About this exercise: Where in the listing does the string "assert" appear? Copy every line that holds it.

Data records:
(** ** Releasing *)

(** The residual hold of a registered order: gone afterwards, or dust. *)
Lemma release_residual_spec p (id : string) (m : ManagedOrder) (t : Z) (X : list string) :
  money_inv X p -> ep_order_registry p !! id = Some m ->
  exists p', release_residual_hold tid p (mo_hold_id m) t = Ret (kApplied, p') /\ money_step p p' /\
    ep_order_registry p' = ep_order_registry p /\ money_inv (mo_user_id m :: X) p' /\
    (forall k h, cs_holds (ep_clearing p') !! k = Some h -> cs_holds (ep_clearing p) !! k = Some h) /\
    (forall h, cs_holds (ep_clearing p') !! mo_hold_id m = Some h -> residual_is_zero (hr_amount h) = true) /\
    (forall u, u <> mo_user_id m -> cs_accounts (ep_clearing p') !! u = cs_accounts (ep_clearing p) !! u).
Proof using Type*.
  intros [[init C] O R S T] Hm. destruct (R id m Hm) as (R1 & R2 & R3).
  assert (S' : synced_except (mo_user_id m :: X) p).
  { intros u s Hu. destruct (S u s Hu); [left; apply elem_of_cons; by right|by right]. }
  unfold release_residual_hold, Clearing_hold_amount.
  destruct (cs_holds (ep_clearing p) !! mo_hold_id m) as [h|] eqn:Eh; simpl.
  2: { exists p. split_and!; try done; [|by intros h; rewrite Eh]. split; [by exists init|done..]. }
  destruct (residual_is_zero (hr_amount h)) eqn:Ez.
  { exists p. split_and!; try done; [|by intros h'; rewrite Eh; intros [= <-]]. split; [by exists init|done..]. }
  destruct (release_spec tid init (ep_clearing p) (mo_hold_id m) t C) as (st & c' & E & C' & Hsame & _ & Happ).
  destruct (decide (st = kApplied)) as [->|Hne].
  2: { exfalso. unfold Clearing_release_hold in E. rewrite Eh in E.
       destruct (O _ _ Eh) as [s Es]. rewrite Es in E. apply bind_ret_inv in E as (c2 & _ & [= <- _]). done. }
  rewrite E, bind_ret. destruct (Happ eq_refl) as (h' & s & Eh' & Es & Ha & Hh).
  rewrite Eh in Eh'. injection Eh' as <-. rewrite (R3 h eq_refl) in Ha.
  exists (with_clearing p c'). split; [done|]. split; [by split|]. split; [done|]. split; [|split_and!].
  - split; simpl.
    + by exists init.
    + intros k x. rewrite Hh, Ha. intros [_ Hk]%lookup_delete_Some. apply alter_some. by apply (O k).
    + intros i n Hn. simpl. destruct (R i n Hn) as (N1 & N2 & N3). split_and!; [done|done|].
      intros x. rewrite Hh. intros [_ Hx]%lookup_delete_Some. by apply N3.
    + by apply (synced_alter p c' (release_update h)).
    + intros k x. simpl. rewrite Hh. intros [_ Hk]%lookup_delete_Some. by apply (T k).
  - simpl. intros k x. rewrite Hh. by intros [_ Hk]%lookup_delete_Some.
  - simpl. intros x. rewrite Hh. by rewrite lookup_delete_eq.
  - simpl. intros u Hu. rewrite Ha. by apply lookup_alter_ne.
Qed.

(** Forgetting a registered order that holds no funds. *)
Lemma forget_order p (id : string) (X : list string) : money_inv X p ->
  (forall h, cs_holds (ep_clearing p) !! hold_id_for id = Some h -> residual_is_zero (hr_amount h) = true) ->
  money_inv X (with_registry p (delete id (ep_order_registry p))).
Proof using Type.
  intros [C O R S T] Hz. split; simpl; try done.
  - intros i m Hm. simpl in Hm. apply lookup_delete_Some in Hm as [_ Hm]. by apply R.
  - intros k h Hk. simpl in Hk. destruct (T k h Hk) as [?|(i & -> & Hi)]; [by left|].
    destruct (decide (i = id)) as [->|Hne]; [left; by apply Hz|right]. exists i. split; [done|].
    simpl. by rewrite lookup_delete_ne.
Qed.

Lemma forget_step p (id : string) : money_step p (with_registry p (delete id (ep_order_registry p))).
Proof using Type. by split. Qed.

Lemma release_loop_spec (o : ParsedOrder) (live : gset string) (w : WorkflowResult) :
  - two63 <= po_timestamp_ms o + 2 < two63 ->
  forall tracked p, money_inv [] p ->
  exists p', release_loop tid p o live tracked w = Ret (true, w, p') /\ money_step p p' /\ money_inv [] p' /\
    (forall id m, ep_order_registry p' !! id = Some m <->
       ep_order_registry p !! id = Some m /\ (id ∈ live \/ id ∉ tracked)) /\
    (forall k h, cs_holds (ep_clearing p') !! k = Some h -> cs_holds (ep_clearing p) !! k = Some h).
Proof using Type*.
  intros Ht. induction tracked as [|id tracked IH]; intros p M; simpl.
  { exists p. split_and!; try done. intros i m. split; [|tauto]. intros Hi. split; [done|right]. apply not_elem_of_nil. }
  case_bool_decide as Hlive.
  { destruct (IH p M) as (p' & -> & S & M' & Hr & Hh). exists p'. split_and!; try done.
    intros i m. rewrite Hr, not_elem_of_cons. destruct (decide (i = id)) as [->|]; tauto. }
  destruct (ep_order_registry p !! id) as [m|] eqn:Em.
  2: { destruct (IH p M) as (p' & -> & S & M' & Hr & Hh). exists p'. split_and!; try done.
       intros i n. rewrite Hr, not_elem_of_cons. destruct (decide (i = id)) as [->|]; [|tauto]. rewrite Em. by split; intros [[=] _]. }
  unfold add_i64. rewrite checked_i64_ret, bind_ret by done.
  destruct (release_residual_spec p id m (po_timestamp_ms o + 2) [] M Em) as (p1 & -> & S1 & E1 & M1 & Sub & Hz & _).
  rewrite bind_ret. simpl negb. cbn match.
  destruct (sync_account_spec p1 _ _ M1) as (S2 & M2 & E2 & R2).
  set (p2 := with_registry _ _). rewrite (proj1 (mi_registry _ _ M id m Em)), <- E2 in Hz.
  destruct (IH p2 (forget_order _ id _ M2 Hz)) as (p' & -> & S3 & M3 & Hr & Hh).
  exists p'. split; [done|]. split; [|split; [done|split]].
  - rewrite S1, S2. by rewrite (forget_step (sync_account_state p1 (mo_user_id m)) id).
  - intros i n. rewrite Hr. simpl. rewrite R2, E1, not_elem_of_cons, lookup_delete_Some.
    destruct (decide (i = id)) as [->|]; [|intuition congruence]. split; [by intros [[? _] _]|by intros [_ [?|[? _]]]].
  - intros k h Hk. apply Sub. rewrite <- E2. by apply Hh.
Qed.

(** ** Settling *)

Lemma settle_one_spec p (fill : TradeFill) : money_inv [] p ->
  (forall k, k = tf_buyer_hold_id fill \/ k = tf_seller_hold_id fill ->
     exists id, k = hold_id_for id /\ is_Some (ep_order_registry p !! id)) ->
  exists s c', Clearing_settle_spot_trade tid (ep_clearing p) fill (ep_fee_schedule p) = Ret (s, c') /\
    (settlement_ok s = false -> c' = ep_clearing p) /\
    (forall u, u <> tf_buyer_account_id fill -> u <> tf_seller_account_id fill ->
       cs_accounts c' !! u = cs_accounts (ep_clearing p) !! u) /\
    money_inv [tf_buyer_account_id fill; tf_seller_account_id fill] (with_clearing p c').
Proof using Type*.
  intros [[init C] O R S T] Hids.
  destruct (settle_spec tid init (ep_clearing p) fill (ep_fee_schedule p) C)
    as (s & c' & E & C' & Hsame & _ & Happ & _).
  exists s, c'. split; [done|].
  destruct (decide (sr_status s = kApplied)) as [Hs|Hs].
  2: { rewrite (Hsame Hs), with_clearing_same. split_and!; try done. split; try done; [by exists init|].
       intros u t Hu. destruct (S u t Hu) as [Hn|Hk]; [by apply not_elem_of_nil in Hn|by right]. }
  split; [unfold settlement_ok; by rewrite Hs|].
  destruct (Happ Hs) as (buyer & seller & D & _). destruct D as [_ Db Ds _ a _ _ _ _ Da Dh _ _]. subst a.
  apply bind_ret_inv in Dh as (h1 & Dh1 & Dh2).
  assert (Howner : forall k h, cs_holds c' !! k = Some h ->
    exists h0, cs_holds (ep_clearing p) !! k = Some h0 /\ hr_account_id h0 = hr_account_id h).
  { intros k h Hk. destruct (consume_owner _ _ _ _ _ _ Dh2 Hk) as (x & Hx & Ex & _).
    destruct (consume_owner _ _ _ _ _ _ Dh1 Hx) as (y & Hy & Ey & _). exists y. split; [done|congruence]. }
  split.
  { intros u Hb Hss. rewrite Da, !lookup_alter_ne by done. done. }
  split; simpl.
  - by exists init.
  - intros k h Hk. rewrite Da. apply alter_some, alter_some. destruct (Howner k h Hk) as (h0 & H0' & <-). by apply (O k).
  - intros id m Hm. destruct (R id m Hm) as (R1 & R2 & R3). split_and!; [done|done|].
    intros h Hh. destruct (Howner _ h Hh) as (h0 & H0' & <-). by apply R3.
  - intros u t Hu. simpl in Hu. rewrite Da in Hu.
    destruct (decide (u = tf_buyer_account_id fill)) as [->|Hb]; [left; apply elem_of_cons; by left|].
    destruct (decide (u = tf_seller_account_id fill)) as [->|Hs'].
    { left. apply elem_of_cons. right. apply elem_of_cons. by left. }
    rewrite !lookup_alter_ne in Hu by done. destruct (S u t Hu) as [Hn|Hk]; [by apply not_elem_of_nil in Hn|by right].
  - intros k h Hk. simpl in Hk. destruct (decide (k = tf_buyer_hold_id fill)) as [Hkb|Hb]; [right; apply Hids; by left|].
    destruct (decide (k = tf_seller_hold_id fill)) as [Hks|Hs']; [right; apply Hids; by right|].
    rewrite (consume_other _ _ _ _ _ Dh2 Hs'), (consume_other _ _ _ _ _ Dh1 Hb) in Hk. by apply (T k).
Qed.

* * *

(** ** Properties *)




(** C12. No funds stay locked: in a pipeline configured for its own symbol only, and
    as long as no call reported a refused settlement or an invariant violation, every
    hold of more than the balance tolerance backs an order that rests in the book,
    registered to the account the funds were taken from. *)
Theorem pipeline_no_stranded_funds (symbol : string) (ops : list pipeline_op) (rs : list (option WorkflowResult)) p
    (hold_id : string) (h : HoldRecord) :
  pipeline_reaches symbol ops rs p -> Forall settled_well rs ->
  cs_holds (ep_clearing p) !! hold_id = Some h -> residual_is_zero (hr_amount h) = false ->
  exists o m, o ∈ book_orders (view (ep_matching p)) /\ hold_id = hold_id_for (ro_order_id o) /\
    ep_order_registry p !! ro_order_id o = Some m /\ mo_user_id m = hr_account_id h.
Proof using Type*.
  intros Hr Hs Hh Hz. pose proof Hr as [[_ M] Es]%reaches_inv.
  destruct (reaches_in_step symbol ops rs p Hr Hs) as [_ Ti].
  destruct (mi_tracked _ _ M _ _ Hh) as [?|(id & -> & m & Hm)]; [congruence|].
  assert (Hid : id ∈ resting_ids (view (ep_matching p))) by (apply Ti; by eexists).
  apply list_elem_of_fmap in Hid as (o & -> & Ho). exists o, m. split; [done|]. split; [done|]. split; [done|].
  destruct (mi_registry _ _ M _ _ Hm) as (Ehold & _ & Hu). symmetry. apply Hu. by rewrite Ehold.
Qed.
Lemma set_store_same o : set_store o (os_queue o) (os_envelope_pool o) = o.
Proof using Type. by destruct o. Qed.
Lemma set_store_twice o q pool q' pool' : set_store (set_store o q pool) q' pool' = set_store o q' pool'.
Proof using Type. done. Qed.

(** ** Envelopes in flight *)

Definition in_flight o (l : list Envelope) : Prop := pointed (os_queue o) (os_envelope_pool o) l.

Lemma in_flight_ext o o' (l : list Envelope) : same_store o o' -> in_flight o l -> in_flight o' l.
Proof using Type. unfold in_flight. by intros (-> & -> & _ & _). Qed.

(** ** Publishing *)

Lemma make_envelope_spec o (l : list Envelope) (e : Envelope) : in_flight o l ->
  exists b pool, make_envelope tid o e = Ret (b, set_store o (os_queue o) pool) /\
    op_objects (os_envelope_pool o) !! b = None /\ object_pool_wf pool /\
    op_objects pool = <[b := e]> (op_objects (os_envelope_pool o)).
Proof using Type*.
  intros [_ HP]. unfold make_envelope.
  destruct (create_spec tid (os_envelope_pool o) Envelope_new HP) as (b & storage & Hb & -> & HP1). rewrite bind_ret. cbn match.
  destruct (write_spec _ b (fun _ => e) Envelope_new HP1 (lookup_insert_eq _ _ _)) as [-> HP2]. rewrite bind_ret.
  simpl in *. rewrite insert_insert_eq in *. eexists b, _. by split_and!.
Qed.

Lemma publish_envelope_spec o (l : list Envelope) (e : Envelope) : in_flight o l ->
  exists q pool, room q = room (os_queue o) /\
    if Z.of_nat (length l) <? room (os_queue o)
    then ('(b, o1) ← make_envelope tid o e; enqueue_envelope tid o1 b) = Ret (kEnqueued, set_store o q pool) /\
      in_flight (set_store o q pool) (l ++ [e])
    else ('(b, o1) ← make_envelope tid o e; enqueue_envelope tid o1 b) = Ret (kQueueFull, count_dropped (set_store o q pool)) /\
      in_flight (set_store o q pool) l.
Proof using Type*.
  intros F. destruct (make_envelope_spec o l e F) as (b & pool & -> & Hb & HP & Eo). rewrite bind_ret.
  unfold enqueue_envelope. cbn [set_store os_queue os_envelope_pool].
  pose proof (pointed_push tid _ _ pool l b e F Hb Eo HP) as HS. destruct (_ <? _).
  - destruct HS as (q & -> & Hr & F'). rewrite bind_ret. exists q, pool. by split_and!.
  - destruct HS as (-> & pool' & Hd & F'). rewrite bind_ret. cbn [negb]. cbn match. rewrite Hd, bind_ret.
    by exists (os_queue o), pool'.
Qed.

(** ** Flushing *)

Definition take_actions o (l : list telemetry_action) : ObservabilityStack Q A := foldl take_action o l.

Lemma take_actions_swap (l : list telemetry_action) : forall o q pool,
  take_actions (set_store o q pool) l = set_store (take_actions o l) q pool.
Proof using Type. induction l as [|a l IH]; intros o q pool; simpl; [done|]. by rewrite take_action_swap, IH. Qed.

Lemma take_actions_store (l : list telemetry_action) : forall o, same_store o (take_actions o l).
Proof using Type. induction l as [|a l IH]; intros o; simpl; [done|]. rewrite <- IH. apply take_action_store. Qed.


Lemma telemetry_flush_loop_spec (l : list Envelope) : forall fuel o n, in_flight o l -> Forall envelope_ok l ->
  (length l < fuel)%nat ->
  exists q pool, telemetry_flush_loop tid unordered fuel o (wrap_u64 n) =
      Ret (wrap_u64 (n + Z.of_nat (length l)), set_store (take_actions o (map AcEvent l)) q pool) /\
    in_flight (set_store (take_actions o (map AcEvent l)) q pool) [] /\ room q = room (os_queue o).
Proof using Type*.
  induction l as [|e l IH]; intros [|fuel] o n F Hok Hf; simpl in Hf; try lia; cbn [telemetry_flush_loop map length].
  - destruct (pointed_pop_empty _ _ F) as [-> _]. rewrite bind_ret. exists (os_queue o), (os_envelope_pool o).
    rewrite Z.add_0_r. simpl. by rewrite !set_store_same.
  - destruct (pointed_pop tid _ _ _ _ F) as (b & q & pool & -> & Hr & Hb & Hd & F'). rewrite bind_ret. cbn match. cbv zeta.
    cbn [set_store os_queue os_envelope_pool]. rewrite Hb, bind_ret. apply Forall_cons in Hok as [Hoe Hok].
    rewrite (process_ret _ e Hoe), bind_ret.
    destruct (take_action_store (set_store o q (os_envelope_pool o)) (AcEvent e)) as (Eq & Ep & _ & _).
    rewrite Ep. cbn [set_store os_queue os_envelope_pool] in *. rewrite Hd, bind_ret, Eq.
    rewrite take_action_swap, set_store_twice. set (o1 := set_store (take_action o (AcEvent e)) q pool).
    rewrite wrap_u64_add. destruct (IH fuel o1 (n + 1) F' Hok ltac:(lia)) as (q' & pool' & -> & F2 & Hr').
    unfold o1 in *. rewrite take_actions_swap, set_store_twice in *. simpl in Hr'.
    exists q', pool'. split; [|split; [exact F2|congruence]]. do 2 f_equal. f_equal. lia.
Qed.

* * *

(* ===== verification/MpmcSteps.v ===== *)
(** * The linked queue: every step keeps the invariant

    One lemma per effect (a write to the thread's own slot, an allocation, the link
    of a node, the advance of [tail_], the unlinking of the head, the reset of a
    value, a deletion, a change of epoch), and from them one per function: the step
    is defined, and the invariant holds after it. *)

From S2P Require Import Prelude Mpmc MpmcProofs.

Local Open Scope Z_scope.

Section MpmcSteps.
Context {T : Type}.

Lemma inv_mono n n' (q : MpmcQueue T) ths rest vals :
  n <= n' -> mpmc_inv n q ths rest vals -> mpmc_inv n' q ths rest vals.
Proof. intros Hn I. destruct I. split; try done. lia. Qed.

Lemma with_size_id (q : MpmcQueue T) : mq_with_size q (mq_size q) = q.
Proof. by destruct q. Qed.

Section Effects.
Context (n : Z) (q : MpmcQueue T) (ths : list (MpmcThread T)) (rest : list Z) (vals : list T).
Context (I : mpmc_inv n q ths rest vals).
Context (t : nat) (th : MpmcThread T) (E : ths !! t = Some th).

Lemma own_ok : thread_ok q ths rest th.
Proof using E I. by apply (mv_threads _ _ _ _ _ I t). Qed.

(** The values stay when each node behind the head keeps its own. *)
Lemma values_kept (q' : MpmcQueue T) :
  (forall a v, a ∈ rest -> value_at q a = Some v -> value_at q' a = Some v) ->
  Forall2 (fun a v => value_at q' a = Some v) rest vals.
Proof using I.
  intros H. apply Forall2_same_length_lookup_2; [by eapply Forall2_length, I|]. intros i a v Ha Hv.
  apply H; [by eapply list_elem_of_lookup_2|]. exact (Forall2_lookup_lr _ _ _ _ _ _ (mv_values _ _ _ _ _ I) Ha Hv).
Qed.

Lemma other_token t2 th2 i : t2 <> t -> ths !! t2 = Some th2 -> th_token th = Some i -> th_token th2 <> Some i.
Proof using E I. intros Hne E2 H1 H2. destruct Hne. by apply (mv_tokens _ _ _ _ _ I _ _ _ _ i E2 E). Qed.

Problem solution:
  assert (S' : synced_except (mo_user_id m :: X) p).
  assert (Howner : forall k h, cs_holds c' !! k = Some h ->
  assert (Hid : id ∈ resting_ids (view (ep_matching p))) by (apply Ti; by eexists).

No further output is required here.